A seemingly simple performance

When I started comparing bird song to human speech in 2015 as part of my doctoral research at the University of Maryland, I did not attach any special importance to this fine structure. Instead, I looked for language-like grammatical competences of birds. But as I delved deeper into the question and conducted numerous experiments, it became increasingly clear to me that perhaps the key to understanding bird song might lie more in these fine acoustic details than in the sequences in which they occurred.

The champion bird Dooling tested in his 2002 study was the zebra finch (Taeniopygia guttata).

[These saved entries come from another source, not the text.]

Lemma sql_in_active r :
  sql_true (sql_in (r_status r) ["booked"; "completed"]) = activeb r.
Proof.
  unfold activeb, sql_in; destruct (r_status r) as [s|]; simpl; auto.
  rewrite orb_false_r.
  destruct (String.eqb s "booked" || String.eqb s "completed"); reflexivity.
Qed.

(** The WHERE clause of the conflict query, on parameters that are not
    NULL, as a boolean. *)
Lemma conflict_where_bool c s e r :
  sql_true (conflict_where (Some c) (Some s) (Some e) r)
  = (r_court_id r =? c) && activeb r
    && times_overlapb (r_start_time r) (r_end_time r) s e.
Proof.
  unfold conflict_where, activeb, times_overlapb, sql_in, sql_eq, sql_le,
    sql_ge, datetime.
  destruct (r_status r) as [st|];
    destruct (r_start_time r) as [|s1], (r_end_time r) as [|e1],
      s as [|s2], e as [|e2]; simpl;
    rewrite ?Z.geb_leb, ?Z.leb_antisym, ?orb_false_r;
    repeat match goal with
           | |- context [Z.eqb ?a ?b] => destruct (Z.eqb a b)
           | |- context [Z.ltb ?a ?b] => destruct (Z.ltb a b)
           | |- context [String.eqb ?a ?b] => destruct (String.eqb a b)
           end; reflexivity.
Qed.

(** It selects exactly the active reservations of the court whose interval
    overlaps the requested one. *)
Lemma conflict_where_spec c s e r :
  sql_true (conflict_where (Some c) (Some s) (Some e) r) = true
  <-> conflicts_with c s e r.
Proof.
  unfold conflicts_with.
  rewrite conflict_where_bool, !andb_true_iff, activeb_spec,
    times_overlapb_spec, Z.eqb_eq.
  tauto.
Qed.

(** A NULL or unreadable parameter selects nothing. *)
Lemma conflict_where_false c s e r :
  (c = None \/ datetime s = None \/ datetime e = None) ->
  sql_true (conflict_where c s e r) = false.
Proof.
  unfold conflict_where, sql_eq, sql_in, sql_le, sql_ge.
  destruct c, (r_status r) as [st|], (datetime s), (datetime e),
    (datetime (Some (r_end_time r))), (datetime (Some (r_start_time r)));
    simpl; intros [Hn | [Hn | Hn]]; try discriminate Hn;
    repeat match goal with
           | |- context [Z.eqb ?a ?b] => destruct (Z.eqb a b)
           | |- context [Z.leb ?a ?b] => destruct (Z.leb a b)
           | |- context [Z.geb ?a ?b] => destruct (Z.geb a b)
           | |- context [String.eqb ?a ?b] => destruct (String.eqb a b)
           end; reflexivity.
Qed.

Lemma conflict_query_nil rs c s e :
  conflict_query rs (Some c) (Some s) (Some e) = []
  <-> forall r, In r rs -> ~ conflicts_with c s e r.
Proof.
  unfold conflict_query; induction rs as [|x rs IH]; simpl.
  - split; auto.
  - destruct (sql_true (conflict_where (Some c) (Some s) (Some e) x)) eqn:E;
      simpl.
    + split; [discriminate|].
      intros H; exfalso; apply (H x); [now left|].
      apply conflict_where_spec; assumption.
    + rewrite IH; split.
      * intros H r [<-|Hr]; auto.
        rewrite <- conflict_where_spec, E; discriminate.
      * intros H r Hr; apply H; now right.
Qed.

Lemma conflict_query_found rs c s e r :
  In r rs -> conflicts_with c s e r ->
  conflict_query rs (Some c) (Some s) (Some e) <> [].
Proof.
  intros Hin Hc Hnil.
  apply (proj1 (conflict_query_nil rs c s e) Hnil r Hin Hc).
Qed.

Lemma double_bookedb_spec a b :
  double_bookedb a b = true <-> double_booked a b.
Proof.
  unfold double_bookedb, double_booked, conflicts_with.
  rewrite !andb_true_iff, !activeb_spec, times_overlapb_spec, Z.eqb_eq.
  tauto.
Qed.

Lemma no_double_bookingb_spec d :
  no_double_bookingb (reservations d) = true <-> no_double_booking d.
Proof.
  unfold no_double_booking.
  induction (reservations d) as [|r rs IH]; simpl.
  - split; auto. intros _; constructor.
  - rewrite andb_true_iff, IH, forallb_forall; split.
    + intros [H1 H2]; constructor; auto.
      apply Forall_forall; intros x Hx Hdb.
      specialize (H1 x Hx). apply double_bookedb_spec in Hdb.
      rewrite Hdb in H1; discriminate.
    + intros H; inversion H as [|? ? Hf Hr]; subst; split; auto.
      intros x Hx. rewrite Forall_forall in Hf. specialize (Hf x Hx).
      destruct (double_bookedb r x) eqn:E; auto.
      apply double_bookedb_spec in E; contradiction.
Qed.

(** ** What each handler does to the tables *)

Lemma max_id_upper ids x : In x ids -> x <= max_id ids.
Proof.
  induction ids as [|y ids IH]; simpl; [tauto|].
  intros [->|H]; [|specialize (IH H)]; lia.
Qed.

Lemma next_id_fresh seq ids x : In x ids -> x <> next_id seq ids.
Proof.
  intros H; apply max_id_upper in H; unfold next_id; lia.
Qed.

(** Without a conflict the handler of POST /api/reservations reaches the
    read of [payment_status], which nothing binds. *)
Lemma post_reservations_no_conflict now b d :
  conflict_query (reservations d) (b_court_id b) (b_start_time b)
                 (b_end_time b) = [] ->
  post_reservations now b d
  = (d, respond 500 (BError (ReferenceError "payment_status"))).
Proof.
  intros H; unfold post_reservations; run_handler.
  rewrite H; reflexivity.
Qed.

(** With a conflict it inserts the request into the waitlist. *)
Lemma post_reservations_conflict now b d c p s e :
  conflict_query (reservations d) (b_court_id b) (b_start_time b)
                 (b_end_time b) <> [] ->
  b_court_id b = Some c -> b_player_id b = Some p ->
  b_start_time b = Some s -> b_end_time b = Some e ->
  post_reservations now b d
  = (set_waitlist d
       (waitlist d ++
          [{| w_id := next_id (seq_waitlist d) (map w_id (waitlist d));
              w_court_id := c; w_player_id := p; w_start_time := s;
              w_end_time := e; w_priority := Some 0;
              w_status := Some "waiting";
              w_created_at := Some (TAt now) |}])
       (next_id (seq_waitlist d) (map w_id (waitlist d))),
     respond 409 (BText conflict_message)).
Proof.
  intros H Hc Hp Hs He; unfold post_reservations; run_handler.
  destruct (conflict_query _ _ _ _) as [|x l]; [contradiction|]; simpl.
  unfold insert_waitlist; rewrite Hc, Hp, Hs, He; reflexivity.
Qed.

Lemma insert_waitlist_frame now c p s e pr st d :
  reservations (fst (insert_waitlist now c p s e pr st d)) = reservations d.
Proof.
  unfold insert_waitlist; run_handler.
  destruct c, p, s, e; simpl; auto.
  destruct (check_status st waitlist_statuses); reflexivity.
Qed.

Lemma post_reservations_frame now b d :
  reservations (fst (post_reservations now b d)) = reservations d.
Proof.
  destruct (conflict_query (reservations d) (b_court_id b) (b_start_time b)
                           (b_end_time b)) as [|x l] eqn:E.
  - rewrite post_reservations_no_conflict; auto.
  - unfold post_reservations; run_handler. rewrite E; simpl.
    pose proof (insert_waitlist_frame now (b_court_id b) (b_player_id b)
                  (b_start_time b) (b_end_time b) (Some 0) (Some "waiting") d)
      as F.
    destruct (insert_waitlist _ _ _ _ _ _ _ d) as [d' [a|err]]; exact F.
Qed.

Lemma post_waitlist_frame now b d :
  reservations (fst (post_waitlist now b d)) = reservations d.
Proof.
  unfold post_waitlist, select_waitlist; run_handler.
  pose proof (insert_waitlist_frame now (wb_court_id b) (wb_player_id b)
                (wb_start_time b) (wb_end_time b) (or_int (wb_priority b) 0)
                (or_text (wb_status b) "waiting") d) as F.
  destruct (insert_waitlist _ _ _ _ _ _ _ d) as [d' [a|err]]; exact F.
Qed.

Lemma delete_waitlists_frame id d :
  reservations (fst (delete_waitlists id d)) = reservations d.
Proof. reflexivity. Qed.

Lemma delete_reservations_spec id d :
  delete_reservations id d
  = (set_reservations d
       (filter (fun r => negb (r_id r =? id)) (reservations d))
       (seq_reservations d), respond 200 BOk).
Proof. reflexivity. Qed.

(** An UPDATE either throws and writes nothing, or rewrites the rows that
    have the id. *)
Lemma update_reservations_cases id f d :
  (exists e, update_reservations id f d = (d, Threw e))
  \/ update_reservations id f d = (d, Ok tt)
  \/ update_reservations id f d
     = (set_reservations d
          (map (fun r => if r_id r =? id then set_reservation_fields f r else r)
               (reservations d))
          (seq_reservations d), Ok tt).
Proof.
  unfold update_reservations.
  destruct (rf_no_keys f); [left; eexists; reflexivity|].
  destruct (rf_other f); [|left; eexists; reflexivity].
  run_handler.
  destruct (existsb _ (reservations d)); [|right; left; reflexivity].
  destruct (check_set _ _ _ _ _ _ _) as [[]|e]; [|left; eexists; reflexivity].
  destruct (check_unique _ _ _) as [[]|e]; [|left; eexists; reflexivity].
  right; right; reflexivity.
Qed.

Lemma patch_reservations_cases id f d :
  fst (patch_reservations id f d) = d
  \/ fst (patch_reservations id f d)
     = set_reservations d
         (map (fun r => if r_id r =? id then set_reservation_fields f r else r)
              (reservations d))
         (seq_reservations d).
Proof.
  unfold patch_reservations, select_reservation; run_handler.
  destruct (update_reservations_cases id f d) as [[e H]|[H|H]];
    rewrite H; simpl; auto.
Qed.

Lemma update_waitlist_cases id f d :
  (exists e, update_waitlist id f d = (d, Threw e))
  \/ update_waitlist id f d = (d, Ok tt)
  \/ update_waitlist id f d
     = (set_waitlist d
          (map (fun w => if w_id w =? id then set_waitlist_fields f w else w)
               (waitlist d))
          (seq_waitlist d), Ok tt).
Proof.
  unfold update_waitlist.
  destruct (wf_no_keys f); [left; eexists; reflexivity|].
  destruct (wf_other f); [|left; eexists; reflexivity].
  run_handler.
  destruct (existsb _ (waitlist d)); [|right; left; reflexivity].
  destruct (check_set _ _ _ _ _ _ _) as [[]|e]; [|left; eexists; reflexivity].
  destruct (check_unique _ _ _) as [[]|e]; [|left; eexists; reflexivity].
  right; right; reflexivity.
Qed.

(** An UPDATE of the waitlist leaves the other tables and counters alone. *)
Lemma update_waitlist_frame id f d d1 r :
  update_waitlist id f d = (d1, r) ->
  courts d1 = courts d /\ players d1 = players d /\
  reservations d1 = reservations d /\
  seq_reservations d1 = seq_reservations d /\
  seq_waitlist d1 = seq_waitlist d.
Proof.
  destruct (update_waitlist_cases id f d) as [[e H]|[H|H]];
    rewrite H; intros E; injection E as <- _; simpl; auto.
Qed.

Lemma find_app_last {A} (p : A -> bool) l x :
  (forall y, In y l -> p y = false) -> p x = true ->
  find p (l ++ [x]) = Some x.
Proof.
  intros Hl Hx; induction l as [|y l IH]; simpl.
  - rewrite Hx; reflexivity.
  - rewrite (Hl y (or_introl eq_refl)). apply IH.
    intros z Hz; apply Hl; now right.
Qed.

Lemma select_waitlist_eq id d :
  select_waitlist id d
  = (d, Ok (find (fun w => (w_id w =? id)
                           && joins d (w_court_id w) (w_player_id w))
                 (waitlist d))).
Proof. reflexivity. Qed.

This lively songbird, native to Australia, has established itself as the most popular species in experimental bird song research – not least because it sings avidly and reproduces successfully even in captivity. Moreover, its performance, performed exclusively by the males, appears quite simple: it consists of a single motif of three to eight syllables, which – usually in the same order – is constantly repeated. Because of its clear structure, the song of the zebra finch is better suited for scientific studies than other bird calls. Because the males learn both the syllables and the sequences that occur from a teacher—usually their father—it seems reasonable to conclude that both aspects of the song play an important role in perception.

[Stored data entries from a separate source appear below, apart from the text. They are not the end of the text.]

(** C3, as stated, fails on the input that is the opener alone: the turn
    emits a token for it. *)
Lemma block_comment_opener_counterexample :
  step ascii_only (codes "/*") initial =
    Some ([ {| ttype := Comment_Multiline; text := codes "/*";
               start_offset := 0; end_offset := 2 |} ],
          {| cursor := 2; state_stack := [comment_; root] |}) /\
  ~ (exists st', step ascii_only (codes "/*") initial = Some ([], st')).
Proof.
  split; [reflexivity|]. intros [st' H]. vm_compute in H. discriminate.
Qed.

Section LineComment.

Variable U : UnicodeData.

(** [[^\n]*] before a newline: the longest run stops at the first
    newline. *)
Lemma star_until_newline (rest : list char) : forall body prev,
  ~ In (ch nl) body ->
  exists q more,
    star_match U (NoneOf [Ch nl]) prev (body ++ ch nl :: rest)
    = (q, ch nl :: rest) :: more.
Proof.
  induction body as [|c body IH]; intros prev Hnl.
  - exists prev, []. reflexivity.
  - assert (c <> ch nl) as Hc by (intros ->; apply Hnl; now left).
    assert (~ In (ch nl) body) as Hbody by (intros H; apply Hnl; now right).
    destruct (IH (Some c) Hbody) as (q & more & E).
    exists q, (more ++ [(prev, (c :: body) ++ ch nl :: rest)]).
    cbn [app star_match cclass_mem existsb citem_mem].
    apply N.eqb_neq in Hc. rewrite Hc. cbn [orb negb]. rewrite E. reflexivity.
Qed.

Lemma comment_single_match (prev : option char) (body rest : list char) :
  ~ In (ch nl) body ->
  exists more,
    mtch U (Lit "//" ;; Star (NoneOf [Ch nl]) ;; Chr (OneOf [Ch nl]))
         (prev, (codes "//" ++ body ++ [ch nl]) ++ rest)
    = (Some (ch nl), rest) :: more.
Proof.
  intros Hnl.
  destruct (star_until_newline rest body (Some (ch "/")) Hnl) as (q & more & E).
  exists (flat_map (mtch U (Chr (OneOf [Ch nl]))) more ++ []).
  rewrite <- !app_assoc.
  change (mtch U (Lit "//" ;; Star (NoneOf [Ch nl]) ;; Chr (OneOf [Ch nl]))
               (prev, codes "//" ++ body ++ [ch nl] ++ rest))
    with (flat_map (mtch U (Chr (OneOf [Ch nl])))
            (star_match U (NoneOf [Ch nl]) (Some (ch "/"))
               (body ++ ch nl :: rest)) ++ []).
  rewrite E. reflexivity.
Qed.

End LineComment.

(** C6, as the table has it.  In the [root] state, with "//" at the cursor
    and a newline further on in the input, the turn emits one
    [Comment_Single] token that runs from "//" through the first newline,
    newline included, and leaves the stack. *)
Theorem line_comment (U : UnicodeData)
    (pre body rest : list char) (below : list LexerState) :
  ~ In (ch nl) body ->
  step U (pre ++ (codes "//" ++ body ++ [ch nl]) ++ rest)
       {| cursor := length pre; state_stack := root :: below |} =
    Some ([ {| ttype := Comment_Single;
               text := codes "//" ++ body ++ [ch nl];
               start_offset := length pre;
               end_offset :=
                 length pre + length (codes "//" ++ body ++ [ch nl]) |} ],
          {| cursor := length pre + length (codes "//" ++ body ++ [ch nl]);
             state_stack := root :: below |}) /\
  kind_of Comment_Single = comment.
Proof.
  intros Hnl. split; [|reflexivity].
  set (m := codes "//" ++ body ++ [ch nl]).
  destruct (comment_single_match U (prev_at (pre ++ m ++ rest) (length pre))
              body rest Hnl)
    as (more & E).
  apply (step_at U root below pre m rest 1
           (rule (Lit "//" ;; Star (NoneOf [Ch nl]) ;; Chr (OneOf [Ch nl]))
                 Comment_Single)
           Comment_Single (Some (ch nl)) more);
    try reflexivity.
  - generalize (prev_at (pre ++ m ++ rest) (length pre)) as prev.
    intros prev r' [<-|[]]. vm_compute. reflexivity.
  - exact E.
Qed.

(** Witness of [line_comment]: the comment "//x" followed by a newline and
    the letter "y". *)
Lemma line_comment_witness :
  ~ In (ch nl) (codes "x") /\
  step ascii_only (codes "//x" ++ [ch nl] ++ codes "y") initial =
    Some ([ {| ttype := Comment_Single; text := codes "//x" ++ [ch nl];
               start_offset := 0; end_offset := 4 |} ],
          {| cursor := 4; state_stack := [root] |}).
Proof.
  split.
  - vm_compute. intros [H|[]]. discriminate.
  - apply (line_comment ascii_only [] (codes "x") (codes "y") []).
    vm_compute. intros [H|[]]. discriminate.
Defined.

(** C6, as stated, fails on a last line without a newline: "//x" gives two
    [Error] tokens for the slashes and a [Name] token, no comment token. *)
Lemma line_comment_counterexample :
  tokenize ascii_only (codes "//x") =
    Done [ {| ttype := Error; text := codes "/";
              start_offset := 0; end_offset := 1 |};
           {| ttype := Error; text := codes "/";
              start_offset := 1; end_offset := 2 |};
           {| ttype := Name; text := codes "x";
              start_offset := 2; end_offset := 3 |} ] /\
  kinds_of (tokenize ascii_only (codes "//x"))
    = Some [error_fallback; error_fallback; identifier].
Proof. split; reflexivity. Qed.

(** ** Strings *)

Section Strings.

Variable U : UnicodeData.

(** However far [[^ double quote]*] runs over a text without a double
    quote, no double quote follows. *)
Lemma no_closing_quote (cs : cclass) : forall rest prev,
  ~ In (ch dquote) rest ->
  flat_map (mtch U (Chr (OneOf [Ch dquote]))) (star_match U cs prev rest) = [].
Proof.
  induction rest as [|c rest IH]; intros prev Hq; [reflexivity|].
  assert (c <> ch dquote) as Hc by (intros ->; apply Hq; now left).
  assert (~ In (ch dquote) rest) as Hrest by (intros H; apply Hq; now right).
  apply N.eqb_neq in Hc.
  assert (mtch U (Chr (OneOf [Ch dquote])) (prev, c :: rest) = []) as Hhere.
  { cbn [mtch snd cclass_mem existsb citem_mem]. rewrite Hc. reflexivity. }
  cbn [star_match]. destruct (cclass_mem U cs c).
  - rewrite flat_map_app, (IH _ Hrest). cbn [flat_map app].
    rewrite Hhere. reflexivity.
  - cbn [flat_map]. rewrite Hhere. reflexivity.
Qed.

Lemma string_unterminated (prev : option char) (rest : list char) :
  ~ In (ch dquote) rest ->
  mtch U re_string (prev, ch dquote :: rest) = [].
Proof.
  intros Hq.
  change (mtch U re_string (prev, ch dquote :: rest))
    with (flat_map (mtch U (Chr (OneOf [Ch dquote])))
            (star_match U (NoneOf [Ch dquote]) (Some (ch dquote)) rest) ++ []).
  now rewrite no_closing_quote.
Qed.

We tested this hypothesis in 2018 by examining how well zebra finches could hear the difference between natural and manipulated song motifs, in which some syllables appeared either backwards or in reverse order (see “Distinguishing phonetic sequences”). To do this, we taught the birds to tell us the differences in sound they perceived: First, they were played repeated sounds. If they then pressed a button, an experiment was started in which the tones either changed or stayed the same. If the bird pecked a certain button with its beak while the sounds changed, this counted as a correct hit and the test animal received food as a reward. If, on the other hand, it pecked at the button while the sound pattern remained the same, the lights in the cage went out as punishment and the result was rated as a fault. With the help of this experimental arrangement, we were able to determine the birds’ ability to distinguish between the recurring natural song motif and new sounds (motifs with wrong or swapped syllables). For the birds, the experiment was all about earning tasty food.